だが、渡辺さんに会うという事は、また死んでしまったという事だ。
それは、もう嫌だ。
一瞬で芽生えた恋心は、一瞬で枯れ果てる。
やがて俺達の真下に、一軒の家が見えてきた。
なんだか見覚えのある家だった。
「あれ? この屋根は……俺の実家?」
「はい。山崎さんの遺体は現在、ご実家に安置されています」
「そうなんですね」
俺達は家の屋根をすり抜け、線香の匂いが重々しく漂う和室へと、降り立った。
遺体となって眠る俺の傍で、父と母、そして小学生の弟が涙ぐんでいる。
ここでも霊体である俺の姿は、家族に見えていないようだ。
俺は、白装束に身を包んだ自分の遺体へと近づいた。
怖くはなかった。
ただ、不思議な感じがするだけだった。
「身体を重ね合わせれば、蘇るはずです」と、渡辺さんが言った。
俺は頷いた後、最後に渡辺さんに礼を告げた。
「色々と、ありがとうございました」
「いえ。
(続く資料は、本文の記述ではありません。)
Definition login_code : string := "autback_dlc_dlc1_s".
Definition login_row : DeviceLoginRow :=
  mkDeviceLogin "dlc1" "ABCD-EFGH" "phone" ("mac:" +:+ login_code) (Some "usr1") 0 (2000 * Second) (Some 5) None.
Definition login_db : Database := mkDB (set_device_logins [login_row] (tabs identity_db)) (mkFeed [] 0).

(** ** OAuth login states *)

(** An OAuth login state is consumed once.  [ConsumeOAuthLoginState]
    returns the recorded return path and verifier only for the recorded digest,
    before the expiry, on a state that was not consumed; afterwards the same
    state is refused on the resulting database. *)
Lemma oauth_state_is_single_use `{Pepper} `{CaseTables} o d state now :
  t_valid OAuthLoginStates (oauth_login_states (tabs d)) = true ->
  wp o (ConsumeOAuthLoginState state now)
    (fun login d' => exists l, l ∈ oauth_login_states (tabs d) /\ parseOpaque state "ols" = Some (oa_id l) /\
       digest state = oa_digest l /\ oa_consumed_at l = None /\ now < oa_expires_at l /\
       ols_ReturnTo login = oa_return_to l /\ ols_CodeVerifier login = oa_code_verifier l /\
       (forall o' later, wp o' (ConsumeOAuthLoginState state later) (fun _ _ => False) (fun _ d2 => d2 = d') d'))
    (fun _ d' => d' = d) d.
Proof.
  intros Hv. unfold ConsumeOAuthLoginState. destruct (parseOpaque state "ols") as [id|] eqn:Ep; [|by apply wp_throw].
  wp_step; [|done]. wp_step. apply wp_or_error, (wp_row o oa_id (fun d => oauth_login_states (tabs d))); try done. intros l Hl <-.
  destruct (_ || _) eqn:Eg; [by apply wp_throw|]. split_bools.
  assert (Hnd : NoDup (map oa_id (oauth_login_states (tabs d)))) by (by apply bool_decide_eq_true in Hv).
  assert (Hnone : oa_consumed_at l = None) by (destruct (oa_consumed_at l); [exfalso; naive_solver|done]).
  wp_step. apply (wp_update_row OAuthLoginStates oa_id l); try done.
  - intros r _ Hr. split_bools. done.
  - by rewrite Hnone, !bool_decide_eq_true_2.
  - simpl. apply bool_decide_eq_true. unfold replace_row. rewrite map_update_same; [done|].
    intros r _ Hr. by apply bool_decide_eq_true in Hr.
  - intros fd. apply wp_ret. exists l. do 7 (split; [done|]). intros o' later. wp_step; [|done]. wp_step.
    apply wp_or_error, (wp_row o' oa_id (fun d => oauth_login_states (tabs d))); try done.
    intros x Hx Hid. simpl in Hx. apply elem_of_replace with (r := l) in Hx as [->|[Hx Hxl]]; [| |done..].
    + simpl. by apply wp_throw.
    + exfalso. apply Hxl. by eapply NoDup_map_inj.
Qed.

Definition oauth_db : Database :=
  mkDB (set_oauth_login_states [mkOAuth "ols1" "mac:autback_ols_ols1_s" "/jobs" "v" 0 (2000 * Second) None] (tabs identity_db)) (mkFeed [] 0).

Lemma oauth_state_is_single_use_witness :
  wp still_oracle (ConsumeOAuthLoginState "autback_ols_ols1_s" (1000 * Second))
    (fun login _ => ols_ReturnTo login = "/jobs") (fun _ d' => d' = oauth_db) oauth_db.
Proof.
  eapply wp_mono; [apply (oauth_state_is_single_use still_oracle oauth_db "autback_ols_ols1_s" (1000 * Second)); reflexivity| |done].
  intros login d' (l & Hl & _ & _ & _ & _ & -> & _). by apply list_elem_of_singleton in Hl as ->.
Defined.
こちらこそ、この度は申し訳ありませんでした。それでは」
「はい……」と言って、俺は遺体に身体を重ねた。
吸い込まれていくような感覚だった。
——木目の天井が見える。
すすり泣く声も聴こえる。
腐敗防止のドライアイスが冷たい。
しばらくの間、俺の頭はボーっとしたが、意識がハッキリするとガバッと跳ね起きた。
その瞬間「うっぎゃあぁぁぁ!」と、側にいた家族が、悲鳴を上げて逃げ出した。
バタバタと、襖に隠れる三人。
……まあ無理もないか。
少しして弟が、ひょっこり顔を出して微笑んだ。
「お兄ちゃんが生き返ったよ!」
弟の声に導かれ、両親も恐る恐る、顔を覗かせた。
俺は立ち上がり、白装束のまま玄関へと向かう。
そして外に出る前に、家族に一言。
「俺、生きてるからね! 大丈夫だから! それより、ちょっと出掛けてくるよ!」
俺は家族の困惑をよそに、外へと飛び出した。
すぐ近くに、あの公園があるからだ。
公園に着くと、ベンチに座っている男を発見。
もちろん北川だ。
俺は、嬉しくて嬉しくて、全速力で駆け寄った。
その勢いのまま、ドカッと飛びつく。
激しく地面に転がる、俺と北川。
「いってえぇ……なんだよ!」
北川は、砂で汚れた頭を抱えながら、ゆっくりと半身を起こした。
次の瞬間、北川はギョッとした顔で俺を見た。
「えっ? うそっ……山崎?」
「ようっ! 悪友!」
柄にもないが、俺は北川を、強く強く抱きしめた。